Arrivals: Memoirs that reveal the dark, disturbing side of family life
Entertainment
When Adrienne Brodeur was 14, her mother, Malabar, came into her bedroom after a dinner party, woke her up and whispered, “Ben Souther just kissed me.” With those words, mother and daughter’s lives changed forever. Adrienne became Malabar’s confidante, co-conspirator and accomplice as she listened and lied to keep her self-involved mother’s affair a secret from her stepfather, who was Ben’s best friend, and Ben’s wife, who was Malabar’s best friend. A cinematic memoir, with a privileged Cape Code backdrop (Ben was a direct descendant of the Mayflower Pilgrims), gourmet cooking and several surprises.

The Less People Know About Us: A Mystery of Betrayal, Family Secrets, and Stolen Identity, Axton Betz-Hamilton

At first glance, Axton Betz-Hamilton’s memoir is designed to teach readers how identity theft destroys innocent people, but this particular story just gets weirder as it progresses. An only child living with her mom and dad in rural Indiana, the author recounts how the family’s bewilderment morphs into paranoia as mail goes missing, the utilities are turned off, foreclosure notices arrive and a sheriff comes to arrest her mother for fraud. Soon the family is living with the drapes drawn, trusting no one.

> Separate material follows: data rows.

(* ===== verification/AdmissionSpec.v ===== *)
(** * What an admission guarantees

    The properties of [admit_batch]: identities of proposals and actions, one batch, sequences of
    batches, and the independence of canonical batches from the order of their proposals. *)

From Stdlib Require Import Ascii String.
From stdpp Require Import base list sets gmap.
From S2P Require Import Prelude PyStr PyNumber Sha256 Canonical CanonicalFacts Fingerprints Records RecordsFacts Kahn Obligations Epistemic EpistemicFacts Orchestration Admission AdmissionFacts.

(** ** Identities *)

(** A proposal that its constructor returned. *)
Definition made_proposal (p : ActionProposal) : Prop :=
  ∃ key cap args targets keys occ meta, ActionProposal.make key cap args targets keys occ meta = Ok p.

(** The same proposal up to its observational metadata. *)
Definition same_proposal (p q : ActionProposal) : Prop :=
  ap_proposal_key p = ap_proposal_key q ∧ ap_capability p = ap_capability q ∧
  ap_target_obligation_ids p = ap_target_obligation_ids q ∧
  ap_required_state_keys p = ap_required_state_keys q ∧ ap_occurrence_key p = ap_occurrence_key q ∧
  ap_arguments p = ap_arguments q.

Lemma made_proposal_arguments p :
  made_proposal p → ∃ v, admissible value_limits v ∧ canonical_json v = Ok (cv_text (ap_arguments p)).
Proof.
  intros (key & cap & args & targets & keys & occ & meta & H). unfold ActionProposal.make in H.
  repeat (apply res_bind_Ok in H as (? & ? & H)). injection H as <-. simpl.
  repeat match goal with E : CanonicalValue.from_value _ = Ok _ |- _ => apply from_value_iff in E end. eauto.
Qed.

Lemma canon_opt_str o1 o2 : canon (opt_val VStr o1) = canon (opt_val VStr o2) → o1 = o2.
Proof. destruct o1, o2; simpl; congruence. Qed.

Lemma opt_str_wf o : dict_wf (opt_val VStr o) = true.
Proof. by destruct o. Qed.

(** What the identities of a proposal, a capability and an action hash. *)
Definition proposal_message (p : ActionProposal) : res (list Z) :=
  record_message PROPOSAL_ID_DOMAIN (ActionProposal.canonical_record p).
Definition contract_message (c : Capability) : res (list Z) :=
  domain_message CAPABILITY_ID_DOMAIN (Capability.contract_record c).
Definition action_message (c : Capability) (arguments : pyval) (occurrence : option pystr) (dependency : pystr) : res (list Z) :=
  record_message ACTION_ID_DOMAIN (action_identity c arguments occurrence dependency).

Lemma proposal_id_inj p q i :
  made_proposal p → made_proposal q →
  ActionProposal.proposal_id p = Ok i → ActionProposal.proposal_id q = Ok i →
  same_proposal p q ∨ collide (proposal_message p) (proposal_message q).
Proof.
  intros (v & Av & Tv)%made_proposal_arguments (w & Aw & Tw)%made_proposal_arguments.
  destruct (value_to_value v _ Av Tv) as (Ev & _ & Wv & _). destruct (value_to_value w _ Aw Tw) as (Ew & _ & Ww & _).
  unfold proposal_message, record_message, ActionProposal.proposal_id, ActionProposal.canonical_record, ActionProposal.arguments.
  rewrite Ev, Ew. cbn [res_bind]. intros H1 H2.
  destruct (domain_fingerprint_inj _ _ _ _ _ H1 H2) as [[_ Hc]|]; [..|left|by right].
  1,2: unfold ActionProposal.record_fields; wf_obj; by rewrite ?Wv, ?Ww, opt_str_wf.
  unfold ActionProposal.record_fields in Hc.
  obj_field_eq Hc "arguments"%string. obj_field_eq Hc "capability"%string. obj_field_eq Hc "occurrence_key"%string.
  obj_field_eq Hc "proposal_key"%string. obj_field_eq Hc "required_state_keys"%string.
  obj_field_eq Hc "target_obligation_ids"%string.
  rewrite !canon_idem_admissible in F by done. rewrite !canon_strs in F3, F4.
  apply canon_opt_str in F1. apply strs_val_inj in F3, F4. cbn [canon] in F0, F2.
  unfold same_proposal. repeat (split; [congruence|]).
  enough (cv_text (ap_arguments p) = cv_text (ap_arguments q)) by (by destruct (ap_arguments p), (ap_arguments q); simpl in *; subst).
  rewrite <- (canonical_json_canon_eq v) in Tv. rewrite <- (canonical_json_canon_eq w) in Tw. congruence.
Qed.

(** The part of a capability that its identity covers (availability and description are not). *)
Definition same_contract (c1 c2 : Capability) : Prop :=
  cap_name c1 = cap_name c2 ∧ cap_replay_safety c1 = cap_replay_safety c2 ∧
  cap_contract_version c1 = cap_contract_version c2 ∧
  cap_required_state_keys c1 = cap_required_state_keys c2 ∧
  cap_semantic_argument_keys c1 = cap_semantic_argument_keys c2 ∧
  cap_replay_evidence_id c1 = cap_replay_evidence_id c2.

Lemma replay_value_inj r1 r2 : replay_value r1 = replay_value r2 → r1 = r2.
Proof. by destruct r1, r2. Qed.

Lemma capability_id_inj c1 c2 i :
  Capability.capability_id c1 = Ok i → Capability.capability_id c2 = Ok i →
  same_contract c1 c2 ∨ collide (contract_message c1) (contract_message c2).
Proof.
  unfold Capability.capability_id. intros H1 H2.
  destruct (domain_fingerprint_inj _ _ _ _ _ H1 H2) as [[_ Hc]|]; [..|left|by right].
  all: unfold Capability.contract_record in *.
  1,2: wf_obj; by rewrite opt_str_wf.
  obj_field_eq Hc "contract_version"%string. obj_field_eq Hc "name"%string.
  obj_field_eq Hc "replay_evidence_id"%string. obj_field_eq Hc "replay_safety"%string.
  obj_field_eq Hc "required_state_keys"%string. obj_field_eq Hc "semantic_argument_keys"%string.
  rewrite !canon_strs in F3, F4. apply canon_opt_str in F1. apply strs_val_inj in F3, F4.
  cbn [canon] in F, F0, F2. injection F2 as F2%replay_value_inj. unfold same_contract.
  repeat (split; [congruence|]). congruence.
Qed.

Lemma action_id_inj c1 c2 a1 a2 o1 o2 d1 d2 act :
  dict_wf a1 = true → dict_wf a2 = true →
  action_id c1 a1 o1 d1 = Ok act → action_id c2 a2 o2 d2 = Ok act →
  (same_contract c1 c2 ∧ canon a1 = canon a2 ∧ d1 = d2 ∧
   (cap_replay_safety c1 = OCCURRENCE_SENSITIVE → o1 = o2)) ∨
  collide (action_message c1 a1 o1 d1) (action_message c2 a2 o2 d2) ∨ collide (contract_message c1) (contract_message c2).
Proof.
  intros W1 W2. unfold action_id, action_message, record_message.
  intros (r1 & C1 & H1)%res_bind_Ok (r2 & C2 & H2)%res_bind_Ok. rewrite C1, C2. cbn [res_bind].
  unfold action_identity in C1, C2. apply res_bind_Ok in C1 as (i1 & C1 & [= <-]). apply res_bind_Ok in C2 as (i2 & C2 & [= <-]).
  destruct (domain_fingerprint_inj _ _ _ _ _ H1 H2) as [[_ Hc]|]; [..| |by right; left].
  1: destruct (decide (cap_replay_safety c1 = OCCURRENCE_SENSITIVE)); cbn [app]; wf_obj; by rewrite W1, ?opt_str_wf.
  1: destruct (decide (cap_replay_safety c2 = OCCURRENCE_SENSITIVE)); cbn [app]; wf_obj; by rewrite W2, ?opt_str_wf.
  assert (Hf : i1 = i2 ∧ canon a1 = canon a2 ∧ d1 = d2).
  { destruct (decide (cap_replay_safety c1 = OCCURRENCE_SENSITIVE)), (decide (cap_replay_safety c2 = OCCURRENCE_SENSITIVE));
      cbn [app] in Hc; obj_field_eq Hc "arguments"%string; obj_field_eq Hc "capability_id"%string;
      obj_field_eq Hc "dependency_state_id"%string; cbn [canon] in F0, F1; repeat split; congruence. }
  destruct Hf as (-> & Ha & ->). destruct (capability_id_inj _ _ _ C1 C2) as [Hs|]; [left|by right; right].
  repeat (split; [done|]). intros Ho. pose proof Hs as (_ & Hr & _). rewrite Ho in Hr.
  rewrite !decide_True in Hc by done. cbn [app] in Hc. obj_field_eq Hc "occurrence_key"%string. by apply canon_opt_str.
Qed.

Lemma admitted_arguments_wf c p args :
  admitted_arguments c p = Ok (Some args) → dict_wf args = true ∧ canon args = args.
Proof.
  unfold admitted_arguments. destruct (res_bind _ _) as [v|[]] eqn:E; try done. intros [= <-].
  apply res_bind_Ok in E as (w & _ & E). unfold Capability.normalize_arguments in E.
  apply res_bind_Ok in E as (l & _ & E). apply res_bind_Ok in E as ([] & _ & E).
  apply res_bind_Ok in E as (cv & Hcv & Hv). rewrite (from_value_to_value _ _ Hcv) in Hv. injection Hv as <-.
  apply from_value_iff in Hcv as [Ha Ht]. destruct (value_to_value _ _ Ha Ht) as (_ & _ & Hw & _).
  split; [done|]. exact (canon_idem_admissible _ Ha).
Qed.

(** ** One batch *)

(** The receipt names the batch, the strategy, both states and the ticks between them. *)
Definition receipt_of (r : AdmissionReceipt) (s s' : OrchestrationState) (b : ProposalBatch) : Prop :=
  ProposalBatch.batch_id b = Ok (rc_batch_id r) ∧
  Strategy.strategy_id (pb_strategy b) = Ok (rc_strategy_id r) ∧
  OrchestrationState.state_id s = Ok (rc_prior_state_id r) ∧
  OrchestrationState.state_id s' = Ok (rc_next_state_id r) ∧
  rc_proposal_ordering r = pb_ordering b ∧
  rc_logical_tick_start r = os_logical_tick s ∧ rc_logical_tick_end r = os_logical_tick s'.

(** Every batch, processed or rejected: the authority-owned parts stay, the clock moves by the
    number of events, the history keeps the latest of them, the receipt accounts for it. *)
Record stepped (s : OrchestrationState) (b : ProposalBatch) (tr : AdmissionTransition) (ticks : nat) : Prop := {
  st_made : made (tr_next_state tr);
  st_authority : same_authority s (tr_next_state tr);
  st_tick : os_logical_tick (tr_next_state tr) = os_logical_tick s + Z.of_nat ticks;
  st_history : ∃ events, length events = ticks ∧
    os_history (tr_next_state tr) = last_items (ol_max_history (os_limits s)) (os_history s ++ events);
  st_receipt : receipt_of (tr_receipt tr) s (tr_next_state tr) b
}.

Record processed (s : OrchestrationState) (b : ProposalBatch) (tr : AdmissionTransition)
    (l : list (ActionProposal * AdmissionDecision)) : Prop := {
  pr_schema : schema_admitted s b = Ok true;
  pr_limit : Z.of_nat (length (pb_proposals b)) <= ol_max_batch_proposals (os_limits s);
  pr_ordered : ProposalBatch.ordered_proposals b = Ok (map fst l);
  pr_loop : ∃ st, loop_ok s b l st ∧ os_occurrence_owners (tr_next_state tr) ≡ₚ ls_owners st;
  pr_step : stepped s b tr (length l);
  pr_decisions : rc_decisions (tr_receipt tr) = map snd l;
  pr_status : rc_status (tr_receipt tr) = PROCESSED;
  pr_rejection : rc_batch_rejection (tr_receipt tr) = None
}.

As a result of her experience, Betz-Hamilton has made consumer protection her life’s work.

Becoming Eve: My Journey from Ultra-Orthodox Rabbi to Transgender Woman, Abby Chava Stein

The author grew up in Brooklyn in a Hasidic rabbinical family that lived by the rules of 18th century eastern European Jews. At the age of four, sitting in the bathtub stabbing her penis with pins, she announced to her mother that her anatomy was wrong: “It is a mistake ... I want to be a girl,” a conviction that persisted through her teens, through rabbinical school, through an arranged marriage and the birth of a son, until she left her family and started living as a woman. A fascinating memoir, as much for its depictions of ultra-Orthodox Judaism as for its story of gender reassignment.

Blood: A Memoir, Allison Moorer

On Aug. 12, 1986, in Mobile, Ala., Vernon Moorer shot his wife, Laura Lynn Moorer, then killed himself, leaving orphans of the author, then 14, and sister Shelby, 17. This is the story of a family steeped in country music and the heartache and tragedy that often inspire it. Both Allison Moorer and Shelby Lynne are today successful musicians out of Nashville. This memoir is Allison’s attempt to come to terms with this life-altering event. An album, Blood, was released within days of the book.

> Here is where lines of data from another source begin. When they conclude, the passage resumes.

Lemma measure_make_Ok k v b e m :
  ProgressMeasure.make k v b e = Ok m →
  m = {| pm_dimension_key := k; pm_value := v; pm_basis_identity := b; pm_evidence_id := e |}.
Proof.
  unfold ProgressMeasure.make. intros ([] & _ & H)%res_bind_Ok. by apply res_bind_Ok in H as ([] & _ & [= <-]).
Qed.

Lemma measure_of_count d s e t g m :
  pd_source d ≠ GOVERNED_EXTERNAL_COUNTER → measure_of d s e t g = Ok m → pm_value m = Some (source_count d s).
Proof.
  intros Hs H. unfold measure_of in H. assert (Hm : state_measure d s = Ok m) by (by destruct (pd_source d)).
  unfold state_measure in Hm. apply res_bind_Ok in Hm as (basis & _ & Hm). apply res_bind_Ok in Hm as (v & Hv & Hm).
  apply res_bind_Ok in Hm as (i & _ & ->%measure_make_Ok). simpl. f_equal. unfold source_count.
  destruct (pd_source d); congruence.
Qed.

Lemma source_count_nonneg d s : 0 <= source_count d s.
Proof. unfold source_count, count_status. destruct (pd_source d); lia. Qed.

Lemma potential_nonneg ds s : 0 <= potential ds s.
Proof. induction ds as [|d ds IH]; simpl; [lia|]. pose proof (source_count_nonneg d s). lia. Qed.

Wild Life: Dispatches from a Childhood of Baboons and Button-Downs, Keena Roberts

Keena Roberts grew up betwixt and between. Her parents were primate researchers, and for great chunks of time the family lived in a tent near a baboon colony in Botswana’s Okavango Delta, with wild animals — lions, elephants, hyenas and other dangerous creatures — all around them. Their remaining time was spent in Philadelphia, where the girls attended an elite private school and the dangerous creatures included mean girls roaming the halls and prank-calling boys.